● **WHAT IS EXPECTED**
Of the entries below, restate word for word only the section that runs from the line with "X64ApicEoi vector =>" to the line with "X64Cpuid c rcx =>", counting both ends.

(Stored data entries)
□ □ □ □ □
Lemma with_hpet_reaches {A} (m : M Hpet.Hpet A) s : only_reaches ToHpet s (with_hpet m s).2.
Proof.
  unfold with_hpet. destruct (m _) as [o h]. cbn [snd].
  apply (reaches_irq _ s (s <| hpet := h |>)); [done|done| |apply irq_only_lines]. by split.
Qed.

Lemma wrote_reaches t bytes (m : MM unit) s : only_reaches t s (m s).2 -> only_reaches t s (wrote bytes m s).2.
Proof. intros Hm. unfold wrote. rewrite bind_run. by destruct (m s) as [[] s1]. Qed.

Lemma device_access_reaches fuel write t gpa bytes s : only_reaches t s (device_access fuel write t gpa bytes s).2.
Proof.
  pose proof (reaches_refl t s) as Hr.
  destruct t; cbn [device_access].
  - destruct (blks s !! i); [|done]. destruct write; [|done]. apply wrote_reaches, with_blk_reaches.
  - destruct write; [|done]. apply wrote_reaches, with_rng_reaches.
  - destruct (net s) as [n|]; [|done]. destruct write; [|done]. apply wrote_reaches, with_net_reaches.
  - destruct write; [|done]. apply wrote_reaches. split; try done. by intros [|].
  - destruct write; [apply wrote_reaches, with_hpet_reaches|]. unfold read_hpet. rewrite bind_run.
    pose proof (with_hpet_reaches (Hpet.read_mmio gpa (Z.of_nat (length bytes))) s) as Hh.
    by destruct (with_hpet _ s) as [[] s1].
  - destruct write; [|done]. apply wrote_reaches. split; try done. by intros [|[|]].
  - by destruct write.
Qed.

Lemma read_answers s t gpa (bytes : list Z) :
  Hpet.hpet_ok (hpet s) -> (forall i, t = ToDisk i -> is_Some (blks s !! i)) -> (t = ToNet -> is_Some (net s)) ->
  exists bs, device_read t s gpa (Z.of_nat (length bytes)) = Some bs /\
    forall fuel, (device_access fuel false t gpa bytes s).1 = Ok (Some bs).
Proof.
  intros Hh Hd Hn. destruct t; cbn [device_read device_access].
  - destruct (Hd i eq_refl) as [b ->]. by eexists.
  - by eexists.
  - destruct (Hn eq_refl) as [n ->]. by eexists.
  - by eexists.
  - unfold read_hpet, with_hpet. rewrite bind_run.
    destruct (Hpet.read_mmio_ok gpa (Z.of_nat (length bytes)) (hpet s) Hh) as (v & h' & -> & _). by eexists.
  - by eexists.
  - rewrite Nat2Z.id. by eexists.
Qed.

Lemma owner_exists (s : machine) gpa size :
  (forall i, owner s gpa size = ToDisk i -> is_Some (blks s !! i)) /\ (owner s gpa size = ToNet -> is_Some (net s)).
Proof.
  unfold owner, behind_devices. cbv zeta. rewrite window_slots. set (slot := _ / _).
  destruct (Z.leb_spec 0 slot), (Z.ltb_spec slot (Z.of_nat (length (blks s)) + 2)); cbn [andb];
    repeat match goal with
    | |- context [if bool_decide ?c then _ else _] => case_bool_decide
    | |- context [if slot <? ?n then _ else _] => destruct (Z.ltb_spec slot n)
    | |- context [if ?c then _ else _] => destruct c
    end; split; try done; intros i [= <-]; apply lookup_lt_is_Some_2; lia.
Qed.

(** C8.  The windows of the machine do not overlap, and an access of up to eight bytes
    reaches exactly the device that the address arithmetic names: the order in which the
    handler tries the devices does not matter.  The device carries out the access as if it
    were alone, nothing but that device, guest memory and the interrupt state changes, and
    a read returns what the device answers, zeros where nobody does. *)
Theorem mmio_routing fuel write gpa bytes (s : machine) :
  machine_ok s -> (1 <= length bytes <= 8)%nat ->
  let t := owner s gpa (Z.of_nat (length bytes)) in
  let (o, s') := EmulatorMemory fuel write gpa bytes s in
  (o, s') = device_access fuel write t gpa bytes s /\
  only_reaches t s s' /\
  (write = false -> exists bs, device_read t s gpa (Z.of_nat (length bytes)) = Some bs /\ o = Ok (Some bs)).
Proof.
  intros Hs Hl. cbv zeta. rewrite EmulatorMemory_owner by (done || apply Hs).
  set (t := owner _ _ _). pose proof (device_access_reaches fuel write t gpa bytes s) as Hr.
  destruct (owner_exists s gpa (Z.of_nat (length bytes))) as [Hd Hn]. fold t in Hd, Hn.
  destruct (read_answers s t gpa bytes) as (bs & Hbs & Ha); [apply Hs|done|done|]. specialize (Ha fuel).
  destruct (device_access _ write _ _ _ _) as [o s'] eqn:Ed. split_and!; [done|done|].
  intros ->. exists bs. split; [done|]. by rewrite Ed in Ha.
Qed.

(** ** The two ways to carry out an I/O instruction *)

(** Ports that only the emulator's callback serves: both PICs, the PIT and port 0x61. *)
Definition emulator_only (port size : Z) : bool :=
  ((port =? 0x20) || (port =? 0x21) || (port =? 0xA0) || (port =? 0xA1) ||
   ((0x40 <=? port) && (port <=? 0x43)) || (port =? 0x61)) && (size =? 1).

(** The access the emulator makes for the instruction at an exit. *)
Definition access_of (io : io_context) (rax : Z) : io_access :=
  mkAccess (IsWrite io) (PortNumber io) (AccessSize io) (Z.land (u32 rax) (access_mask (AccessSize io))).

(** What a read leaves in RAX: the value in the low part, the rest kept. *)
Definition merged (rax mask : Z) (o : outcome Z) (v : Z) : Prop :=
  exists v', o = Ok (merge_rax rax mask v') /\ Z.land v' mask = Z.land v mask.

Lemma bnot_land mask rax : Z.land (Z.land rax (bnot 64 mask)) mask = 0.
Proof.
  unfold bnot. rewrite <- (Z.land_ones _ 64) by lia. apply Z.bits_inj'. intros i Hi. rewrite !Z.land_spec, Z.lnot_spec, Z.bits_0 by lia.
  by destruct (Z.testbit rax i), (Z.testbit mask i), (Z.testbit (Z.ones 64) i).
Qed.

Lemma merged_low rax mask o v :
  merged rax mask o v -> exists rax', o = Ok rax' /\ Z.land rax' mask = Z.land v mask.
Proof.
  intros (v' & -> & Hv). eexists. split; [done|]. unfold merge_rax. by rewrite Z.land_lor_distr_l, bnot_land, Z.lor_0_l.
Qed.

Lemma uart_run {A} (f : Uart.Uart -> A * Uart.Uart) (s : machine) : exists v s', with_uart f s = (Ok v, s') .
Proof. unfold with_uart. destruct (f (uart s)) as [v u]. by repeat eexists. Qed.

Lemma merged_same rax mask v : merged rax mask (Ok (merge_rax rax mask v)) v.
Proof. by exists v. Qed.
□ □ □ □ □
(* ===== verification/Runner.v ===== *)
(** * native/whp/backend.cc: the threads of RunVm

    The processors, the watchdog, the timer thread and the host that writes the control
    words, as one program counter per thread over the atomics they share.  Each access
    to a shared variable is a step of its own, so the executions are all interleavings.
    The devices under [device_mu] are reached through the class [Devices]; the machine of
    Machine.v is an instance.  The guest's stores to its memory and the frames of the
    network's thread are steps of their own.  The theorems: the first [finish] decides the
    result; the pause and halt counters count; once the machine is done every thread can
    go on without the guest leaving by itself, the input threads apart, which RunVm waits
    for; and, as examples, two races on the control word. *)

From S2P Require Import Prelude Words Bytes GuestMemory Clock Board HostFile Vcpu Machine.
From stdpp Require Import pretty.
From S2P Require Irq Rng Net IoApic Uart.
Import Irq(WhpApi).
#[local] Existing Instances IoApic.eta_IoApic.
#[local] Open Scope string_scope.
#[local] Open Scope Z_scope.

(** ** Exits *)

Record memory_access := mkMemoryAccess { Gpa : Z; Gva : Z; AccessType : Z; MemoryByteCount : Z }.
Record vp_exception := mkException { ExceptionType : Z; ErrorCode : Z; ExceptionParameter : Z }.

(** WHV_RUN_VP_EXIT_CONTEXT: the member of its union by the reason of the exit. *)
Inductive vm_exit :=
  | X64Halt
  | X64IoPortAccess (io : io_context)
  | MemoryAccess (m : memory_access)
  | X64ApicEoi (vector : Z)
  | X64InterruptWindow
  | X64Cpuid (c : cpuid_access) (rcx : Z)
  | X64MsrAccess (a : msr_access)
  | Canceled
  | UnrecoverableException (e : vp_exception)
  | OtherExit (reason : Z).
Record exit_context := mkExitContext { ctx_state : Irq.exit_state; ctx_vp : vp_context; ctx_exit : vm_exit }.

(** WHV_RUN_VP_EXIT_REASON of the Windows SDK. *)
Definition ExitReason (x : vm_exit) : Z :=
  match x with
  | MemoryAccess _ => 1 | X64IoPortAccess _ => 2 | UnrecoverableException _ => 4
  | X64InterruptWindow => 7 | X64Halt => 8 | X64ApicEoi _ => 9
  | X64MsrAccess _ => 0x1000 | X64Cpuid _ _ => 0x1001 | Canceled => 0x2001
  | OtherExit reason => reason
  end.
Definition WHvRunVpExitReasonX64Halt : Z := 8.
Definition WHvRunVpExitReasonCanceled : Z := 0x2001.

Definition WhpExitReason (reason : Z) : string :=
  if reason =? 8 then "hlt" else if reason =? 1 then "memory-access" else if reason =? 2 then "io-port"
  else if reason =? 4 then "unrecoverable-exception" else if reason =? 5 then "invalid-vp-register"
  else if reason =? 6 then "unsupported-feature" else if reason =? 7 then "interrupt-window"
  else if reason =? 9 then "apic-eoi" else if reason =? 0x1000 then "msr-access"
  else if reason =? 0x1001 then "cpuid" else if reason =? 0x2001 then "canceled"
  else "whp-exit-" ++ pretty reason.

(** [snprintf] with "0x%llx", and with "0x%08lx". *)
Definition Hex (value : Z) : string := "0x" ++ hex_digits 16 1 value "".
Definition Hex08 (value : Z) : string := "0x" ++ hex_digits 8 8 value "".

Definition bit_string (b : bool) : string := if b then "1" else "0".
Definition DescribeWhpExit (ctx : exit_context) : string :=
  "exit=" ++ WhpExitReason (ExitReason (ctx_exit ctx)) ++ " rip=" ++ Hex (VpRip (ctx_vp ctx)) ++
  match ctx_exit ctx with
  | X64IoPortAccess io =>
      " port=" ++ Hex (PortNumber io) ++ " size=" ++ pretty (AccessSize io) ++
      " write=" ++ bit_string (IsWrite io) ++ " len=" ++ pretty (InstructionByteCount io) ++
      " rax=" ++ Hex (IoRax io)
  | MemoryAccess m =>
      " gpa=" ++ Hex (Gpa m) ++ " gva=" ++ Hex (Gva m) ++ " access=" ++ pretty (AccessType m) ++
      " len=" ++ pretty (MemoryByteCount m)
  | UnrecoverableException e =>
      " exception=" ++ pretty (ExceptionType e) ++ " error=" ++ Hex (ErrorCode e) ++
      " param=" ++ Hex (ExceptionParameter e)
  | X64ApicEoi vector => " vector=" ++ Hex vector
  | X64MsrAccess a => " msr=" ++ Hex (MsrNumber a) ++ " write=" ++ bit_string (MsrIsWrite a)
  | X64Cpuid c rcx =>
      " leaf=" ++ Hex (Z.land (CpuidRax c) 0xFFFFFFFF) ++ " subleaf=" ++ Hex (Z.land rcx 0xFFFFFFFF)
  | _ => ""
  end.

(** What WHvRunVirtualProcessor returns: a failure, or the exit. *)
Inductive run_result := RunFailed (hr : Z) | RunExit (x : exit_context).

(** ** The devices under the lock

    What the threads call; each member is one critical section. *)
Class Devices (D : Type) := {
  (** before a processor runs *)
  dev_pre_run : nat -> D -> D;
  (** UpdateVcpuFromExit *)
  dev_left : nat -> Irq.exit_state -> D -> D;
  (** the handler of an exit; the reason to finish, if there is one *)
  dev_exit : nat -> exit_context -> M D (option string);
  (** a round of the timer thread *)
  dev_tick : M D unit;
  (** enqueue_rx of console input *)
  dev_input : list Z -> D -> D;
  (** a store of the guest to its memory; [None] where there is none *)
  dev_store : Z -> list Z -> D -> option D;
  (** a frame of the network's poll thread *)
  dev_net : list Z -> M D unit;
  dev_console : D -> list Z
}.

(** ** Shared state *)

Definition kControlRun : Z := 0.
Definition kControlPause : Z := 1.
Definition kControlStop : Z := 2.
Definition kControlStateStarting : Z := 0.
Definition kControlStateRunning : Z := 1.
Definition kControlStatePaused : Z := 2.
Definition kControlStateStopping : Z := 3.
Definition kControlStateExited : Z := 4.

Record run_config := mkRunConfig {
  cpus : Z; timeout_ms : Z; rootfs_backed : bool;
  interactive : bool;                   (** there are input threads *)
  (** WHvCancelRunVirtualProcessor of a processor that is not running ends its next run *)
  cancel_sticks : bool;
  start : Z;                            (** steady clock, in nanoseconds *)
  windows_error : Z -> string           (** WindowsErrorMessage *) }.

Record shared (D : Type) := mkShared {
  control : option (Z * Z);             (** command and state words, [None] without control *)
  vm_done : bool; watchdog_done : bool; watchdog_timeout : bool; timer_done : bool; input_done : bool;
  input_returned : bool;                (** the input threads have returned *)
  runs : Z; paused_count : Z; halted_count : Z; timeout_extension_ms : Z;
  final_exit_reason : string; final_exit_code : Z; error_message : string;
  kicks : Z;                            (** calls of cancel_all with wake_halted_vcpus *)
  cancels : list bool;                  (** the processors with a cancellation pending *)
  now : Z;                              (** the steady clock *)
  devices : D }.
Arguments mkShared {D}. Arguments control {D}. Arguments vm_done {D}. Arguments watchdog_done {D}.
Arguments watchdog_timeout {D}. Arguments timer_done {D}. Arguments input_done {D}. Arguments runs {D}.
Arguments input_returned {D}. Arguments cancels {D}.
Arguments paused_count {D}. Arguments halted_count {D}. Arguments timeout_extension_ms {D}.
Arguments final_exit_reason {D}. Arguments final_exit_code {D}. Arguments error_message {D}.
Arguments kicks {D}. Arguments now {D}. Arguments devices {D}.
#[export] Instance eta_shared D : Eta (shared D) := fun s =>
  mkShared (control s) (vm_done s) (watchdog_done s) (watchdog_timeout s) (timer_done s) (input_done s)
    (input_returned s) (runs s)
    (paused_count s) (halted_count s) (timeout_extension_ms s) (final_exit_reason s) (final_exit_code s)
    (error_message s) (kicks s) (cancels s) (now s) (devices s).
□ □ □ □ □
● **YOUR RESPONSE**
  | X64ApicEoi vector => " vector=" ++ Hex vector
  | X64MsrAccess a => " msr=" ++ Hex (MsrNumber a) ++ " write=" ++ bit_string (MsrIsWrite a)
  | X64Cpuid c rcx =>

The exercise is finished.